Hi,
I have a problem with proc tabulate that I'm trying to explain below
Q0.What is your gender
1.Male [ ]
2.Female [ ]
Q1.What is (are) your favorite fruit?
1.Apple [ ]
2.Orange [ ]
3.Banana [ ]
4.Melon [ ]
5.Mango [ ]
6.Strawberry [ ]
.....
25.Other
Responders can mark one or more than one or all.
If it is marked 1, if not marked 2 it is in the data.
Each option is located as a separate column in data.(Q1_1=1 /Yes,Q1_1=2 /No).
There are 25 columns for these question(Q1) answers.

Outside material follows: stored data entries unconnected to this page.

(* ===== verification/JsonStruct.v ===== *)
(** * encoding/json: values of Go types

    How encoding/json reads a value into a struct and writes a struct: fields by
    name (exactly, else ignoring case), what a null, a value of another type, a
    duplicate and an unknown member do, which error is reported. [json.Unmarshal],
    [Decoder.Decode] and cachekit's [JSONCodec] over them. The texts of the errors
    of encoding/json are an argument, [json_text]. *)

From stdpp Require Import base list strings pretty.
From Stdlib Require Import ZArith Lia Ascii.
From S2P Require Import Prelude Strconv Utf8 Json Rfc3339 Errors Runtime Cache.

(** ** Errors *)

Inductive json_error : Type :=
| SyntaxError                       (* an unexpected byte *)
| UnexpectedEnd                     (* of the data of [Unmarshal] *)
| EOF | ErrUnexpectedEOF            (* of the input of a decoder *)
| UnmarshalTypeError (field : string)
| UnknownField (name : string)
| UnmarshalerError (field : string).  (* of the [UnmarshalJSON] of a field *)

(** ** Structs *)

(** Storing a value into a field: done; not done, with an error that is reported
    when the whole value has been read; or an error that ends the reading. *)
Inductive stored (T : Type) : Type :=
| Stored (t : T) | SavedError (t : T) (e : json_error) | Aborted (t : T) (e : json_error).
Arguments Stored {T}.
Arguments SavedError {T}.
Arguments Aborted {T}.

Record field (T : Type) : Type := mkField { f_name : string; f_store : json → T → stored T }.
Arguments mkField {T}.
Arguments f_name {T}.
Arguments f_store {T}.

(** The folded name, for comparison with names in ASCII: lower-case letters become
    upper-case, and so do the two other code points that fold to a letter, U+017F
    and U+212A. *)
Definition fold_byte (c : ascii) : ascii :=
  if byte_in 97 122 c then ascii_of_nat (nat_of_ascii c - 32) else c.

Definition fold_chunk (k : option string) : string :=
  match k with
  | Some (String c "") => String (fold_byte c) ""
  | Some r =>
      if String.eqb r (String "197" (String "191" "")) then "S"
      else if String.eqb r (String "226" (String "132" (String "170" ""))) then "K"
      else r
  | None => replacement
  end.

Definition foldName (s : string) : string := foldr (λ k t, fold_chunk k +:+ t) "" (chunks s).

Section Struct.
Context {T : Type} (fs : list (field T)).

Definition find_field (key : string) : option (field T) :=
  match List.find (λ f, String.eqb (f_name f) key) fs with
  | Some f => Some f
  | None => List.find (λ f, String.eqb (foldName (f_name f)) (foldName key)) fs
  end.

(** The first error saved is the one reported. *)
Definition save (saved : option json_error) (e : json_error) : option json_error :=
  match saved with Some _ => saved | None => Some e end.

(** The members of an object in the order of the text. *)
Fixpoint store_members (disallowUnknown : bool) (ms : list (string * json)) (t : T)
    (saved : option json_error) : T * option json_error :=
  match ms with
  | [] => (t, saved)
  | (raw, v) :: ms' =>
      let key := default "" (unquote raw) in
      match find_field key with
      | None => store_members disallowUnknown ms' t
                  (if disallowUnknown then save saved (UnknownField key) else saved)
      | Some f =>
          match f_store f v t with
          | Stored t' => store_members disallowUnknown ms' t' saved
          | SavedError t' e => store_members disallowUnknown ms' t' (save saved e)
          | Aborted t' e => (t', Some e)
          end
      end
  end.

Definition store_struct (disallowUnknown : bool) (v : json) (t : T) : T * option json_error :=
  match v with
  | JNull => (t, None)
  | JObject ms => store_members disallowUnknown ms t None
  | _ => (t, Some (UnmarshalTypeError ""))
  end.
End Struct.

(** Fields of type string and int64. *)
Definition string_field {T} (name : string) (set : string → T → T) : field T :=
  mkField name (λ v t,
    match v with
    | JString raw => Stored (set (default "" (unquote raw)) t)
    | JNull => Stored t
    | _ => SavedError t (UnmarshalTypeError name)
    end).

Definition int64_field {T} (name : string) (set : Z → T → T) : field T :=
  mkField name (λ v t,
    match v with
    | JNumber n => match ParseInt n with
                   | Some z => Stored (set z t)
                   | None => SavedError t (UnmarshalTypeError name)
                   end
    | JNull => Stored t
    | _ => SavedError t (UnmarshalTypeError name)
    end).

(** A field of type [time.Time], by its [UnmarshalJSON]; a text that cannot be
    parsed leaves the zero time. *)
Definition time_field {T} (name : string) (set : Z → T → T) : field T :=
  mkField name (λ v t,
    match v with
    | JString raw => match UnmarshalTime raw with
                     | Some z => Stored (set z t)
                     | None => Aborted (set 0%Z t) (UnmarshalerError name)
                     end
    | JNull => Stored t
    | _ => Aborted t (UnmarshalerError name)
    end).

(** ** Types that encoding/json can write and read *)

Class ToJson (V : Type) : Type := to_json : V → json + error.

(** With [DisallowUnknownFields] or not, into a value. *)
Class FromJson (V : Type) : Type := from_json : bool → json → V → V * option json_error.

Definition json_Marshal {V} `{!ToJson V} (v : V) : string + error :=
  match to_json v with inl j => inl (print j "") | inr e => inr e end.

(** The bytes of a reader, up to its end or up to an error of it. *)
Record Body : Type := mkBody { b_data : string; b_err : option error }.

(** The end of an object or an array is seen at its closing bracket, the end of
    any other value only at the next byte or the end of the input. *)
Definition self_delimiting (j : json) : bool :=
  match j with JArray _ | JObject _ => true | _ => false end.

Section Encoding.
Context {V : Type} `{!FromJson V} (json_text : string → json_error → string).

Definition json_err (data : string) (e : json_error) : error := ErrorString (json_text data e).

(** The data is one value, with white space around it. *)
Definition json_Unmarshal (data : string) (dest : V) : V * option error :=
  match parse data with
  | Parsed j rest =>
      if String.eqb (skip rest) "" then
        let r := from_json false j dest in (r.1, json_err data <$> r.2)
      else (dest, Some (json_err data SyntaxError))
  | Truncated => (dest, Some (json_err data UnexpectedEnd))
  | _ => (dest, Some (json_err data SyntaxError))
  end.

(** The first value of the input; what follows it is not looked at. *)
Definition Decoder_Decode (disallowUnknown : bool) (b : Body) (dest : V) : V * option error :=
  match parse (b_data b) with
  | Parsed j rest =>
      let r := from_json disallowUnknown j dest in
      match b_err b with
      | Some e => if negb (self_delimiting j) && String.eqb rest "" then (dest, Some e)
                  else (r.1, json_err (b_data b) <$> r.2)
      | None => (r.1, json_err (b_data b) <$> r.2)
      end
  | Truncated =>
      match b_err b with
      | Some e => (dest, Some e)
      | None => (dest, Some (json_err (b_data b)
                   (if String.eqb (skip (b_data b)) "" then EOF else ErrUnexpectedEOF)))
      end
  | _ => (dest, Some (json_err (b_data b) SyntaxError))
  end.

(** ** cachekit's default codec *)
Definition JSONCodec `{!ToJson V} : Codec V := mkCodec json_Marshal json_Unmarshal.
End Encoding.

(** ** What a type promises: its values in [good] are read back as they were *)

Class JsonLaws (V : Type) `{!ToJson V, !FromJson V} (good : V → Prop) : Prop := {
  law_wf v j : to_json v = inl j → wf_json j = true ∧ (nesting j ≤ maxNestingDepth)%Z;
  law_roundtrip v j b dest : good v → to_json v = inl j → from_json b j dest = (v, None)
}.

(** ** Lemmas *)

Section StructLemmas.
Context {T : Type} (fs : list (field T)).

Lemma store_members_field b raw v ms t saved f t' :
  find_field fs (default "" (unquote raw)) = Some f → f_store f v t = Stored t' →
  store_members fs b ((raw, v) :: ms) t saved = store_members fs b ms t' saved.
Proof. simpl. by intros -> ->. Qed.

(** An invariant of the fields is an invariant of the struct, errors or not. *)
Definition keeps (P : T → Prop) (f : field T) : Prop :=
  ∀ v t, P t → match f_store f v t with Stored t' | SavedError t' _ | Aborted t' _ => P t' end.

Lemma find_field_fold key f : find_field fs key = Some f → f ∈ fs ∧ foldName (f_name f) = foldName key.
Proof.
  unfold find_field. destruct (List.find _ fs) as [f'|] eqn:Hf.
  - intros [= <-]. apply find_some in Hf as [? ->%String.eqb_eq]. split; [by apply list_elem_of_In|done].
  - intros [? ?%String.eqb_eq]%find_some. split; [by apply list_elem_of_In|done].
Qed.

Lemma store_members_inv (P : T → Prop) b ms t saved :
  Forall (keeps P) fs → P t → P (store_members fs b ms t saved).1.
Proof.
  intros Hfs. revert t saved. induction ms as [|[raw v] ms IH]; intros t saved Ht; [done|]. simpl.
  destruct (find_field fs _) as [f|] eqn:Hf; [|by apply IH].
  assert (keeps P f) as Hk by (rewrite Forall_forall in Hfs; by eapply Hfs, find_field_fold).
  specialize (Hk v t Ht). destruct (f_store f v t); [by apply IH..|done].
Qed.

Lemma store_struct_inv (P : T → Prop) b v t :
  Forall (keeps P) fs → P t → P (store_struct fs b v t).1.
Proof. intros Hfs Ht. destruct v; try done. simpl. by apply store_members_inv. Qed.

(** Strict reading accepts no member that is not a field, and nothing but objects
    and null. *)
Lemma store_members_saved b ms t e : ∃ e', (store_members fs b ms t (Some e)).2 = Some e'.
Proof.
  revert t e. induction ms as [|[raw v] ms IH]; intros t e; simpl; [eauto|].
  repeat case_match; simpl; eauto.
Qed.

Lemma store_members_strict ms t : (store_members fs true ms t None).2 = None →
  Forall (λ m, is_Some (find_field fs (default "" (unquote m.1)))) ms.
Proof.
  revert t. induction ms as [|[raw v] ms IH]; intros t; simpl; [constructor|].
  destruct (find_field fs _) as [f|] eqn:Hf.
  - destruct (f_store f v t) as [t'|t' e|t' e]; simpl; [|by destruct (store_members_saved true ms t' e) as [? ->]|done].
    intros H. constructor; [by eexists|]. by eapply IH.
  - simpl. by destruct (store_members_saved true ms t (UnknownField (default "" (unquote raw)))) as [? ->].
Qed.
End StructLemmas.

(** What is stored in a field of type string is UTF-8, in one of type int64 in range. *)
Lemma unquote_valid raw : valid_utf8 (default "" (unquote raw)) = true.
Proof. unfold unquote. destruct (unescape raw); [apply valid_sanitize|done]. Qed.

Lemma wf_raw_unquote raw : wf_raw raw = true → ∃ s, unquote raw = Some s.
Proof.
  intros H. apply scan_literal with (k := "") in H. apply scan_unescape in H as [s Hs].
  exists (sanitize s). unfold unquote. by rewrite Hs.
Qed.

Lemma string_field_keeps {T} (P : T → Prop) name set :
  (∀ s t, valid_utf8 s = true → P t → P (set s t)) → keeps P (string_field name set).
Proof. intros H v t Ht. destruct v; try done. by apply H, Ht; apply unquote_valid. Qed.

Lemma int64_field_keeps {T} (P : T → Prop) name set :
  (∀ z t, in_int64 z → P t → P (set z t)) → keeps P (int64_field name set).
Proof.
  intros H v t Ht. destruct v as [| |n| | |]; try done. simpl. destruct (ParseInt n) as [z|] eqn:Hz; [|done].
  apply H; [|done]. by eapply ParseInt_range.
Qed.

(** What a decoder gives has every property that reading keeps, errors or not. *)
Lemma Decoder_Decode_inv {V} `{!FromJson V} json_text (P : V → Prop) b bd dest :
  (∀ v t, P t → P (from_json b v t).1) → P dest → P (Decoder_Decode json_text b bd dest).1.
Proof.
  intros Hf Hd. unfold Decoder_Decode. destruct (parse (b_data bd)); [|done| |done];
    destruct (b_err bd); try done; simpl; repeat case_match; simpl; auto.
Qed.

(** Nothing after an object is looked at, neither text nor an error. *)
Lemma Decoder_Decode_object {V} `{!FromJson V} json_text b j k e dest :
  wf_json j = true → (nesting j ≤ maxNestingDepth)%Z → self_delimiting j = true →
  Decoder_Decode json_text b (mkBody (print j k) e) dest =
  ((from_json b j dest).1, json_err json_text (print j k) <$> (from_json b j dest).2).
Proof.
  intros Hwf Hn Hs. unfold Decoder_Decode. simpl. rewrite parse_print; [|done|done|by destruct j].
  rewrite Hs. by destruct e.
Qed.

(** ** The codec *)

Section CodecLemmas.
Context {V : Type} `{!ToJson V, !FromJson V} (good : V → Prop) `{JL : !JsonLaws V good}.
Context (json_text : string → json_error → string).

Lemma parse_Marshal v b k : json_Marshal v = inl b →
  delimited k → ∃ j, to_json v = inl j ∧ parse (b +:+ k) = Parsed j k.
Proof.
  unfold json_Marshal. destruct (to_json v) as [j|] eqn:Hj; [|done]. intros [= <-] Hk. exists j. split; [done|].
  destruct (law_wf (JsonLaws := JL) v j Hj) as (Hwf & Hn). rewrite <-print_app. by apply parse_print.
Qed.

(** Text with white space after it is read back too. *)
Lemma Unmarshal_Marshal v b k dest : good v → json_Marshal v = inl b → delimited k → skip k = "" →
  json_Unmarshal json_text (b +:+ k) dest = (v, None).
Proof.
  intros Hg Hb Hk Hs. destruct (parse_Marshal v b k Hb Hk) as (j & Hj & Hp).
  unfold json_Unmarshal. rewrite Hp, Hs. simpl. by rewrite (law_roundtrip (JsonLaws := JL) v j false dest Hg Hj).
Qed.

Lemma JSONCodec_law v b dest :
  good v → Marshal (JSONCodec json_text) v = inl b → Unmarshal (JSONCodec json_text) b dest = (v, None).
Proof.
  intros Hg Hb. simpl in *. rewrite <-(append_nil_r b). apply Unmarshal_Marshal; [done|done|apply delimited_nil|done].
Qed.
End CodecLemmas.

(** Strings and integers as values of their own. *)
#[global] Instance string_to_json : ToJson string := λ s, inl (jstring s).
#[global] Instance string_from_json : FromJson string := λ _ v t,
  match v with
  | JString raw => (default "" (unquote raw), None)
  | JNull => (t, None)
  | _ => (t, Some (UnmarshalTypeError ""))
  end.
#[global] Instance int64_to_json : ToJson Z := λ z, inl (jint z).
#[global] Instance int64_from_json : FromJson Z := λ _ v t,
  match v with
  | JNumber n => match ParseInt n with Some z => (z, None) | None => (t, Some (UnmarshalTypeError "")) end
  | JNull => (t, None)
  | _ => (t, Some (UnmarshalTypeError ""))
  end.

#[global] Instance string_json_laws : JsonLaws string (λ s, valid_utf8 s = true).
Proof.
  split.
  - intros v j [= <-]. split; [apply wf_escape|done].
  - intros v j b dest Hv [= <-].
    change ((default "" (unquote (escape v)), @None json_error) = (v, None)).
    rewrite unquote_escape. unfold default, id. by rewrite sanitize_valid.
Qed.

#[global] Instance int64_json_laws : JsonLaws Z in_int64.
Proof.
  split.
  - intros v j [= <-]. split; [apply wf_sprint_d|done].
  - intros v j b dest Hv [= <-]. unfold from_json, int64_from_json, jint. by rewrite ParseInt_sprint.
Qed.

I calculate the frequency of the selection of the Apple.(Sum of markers that apple/Total respondents)*100
I can calculate all the options like this.
How can I calculate the first 5 most marked/least first 5 fruits according to sex and total with proc tabulate?
How can I do it?
best regards
You essentially want PROC TABULATE to rank the mean (or sum) of the Q1 responses.
So what exactly do you want to display? Just the 5 highest and 5 lowest Q1's? Or all 25, with the 5 min and 5 max flagged somehow?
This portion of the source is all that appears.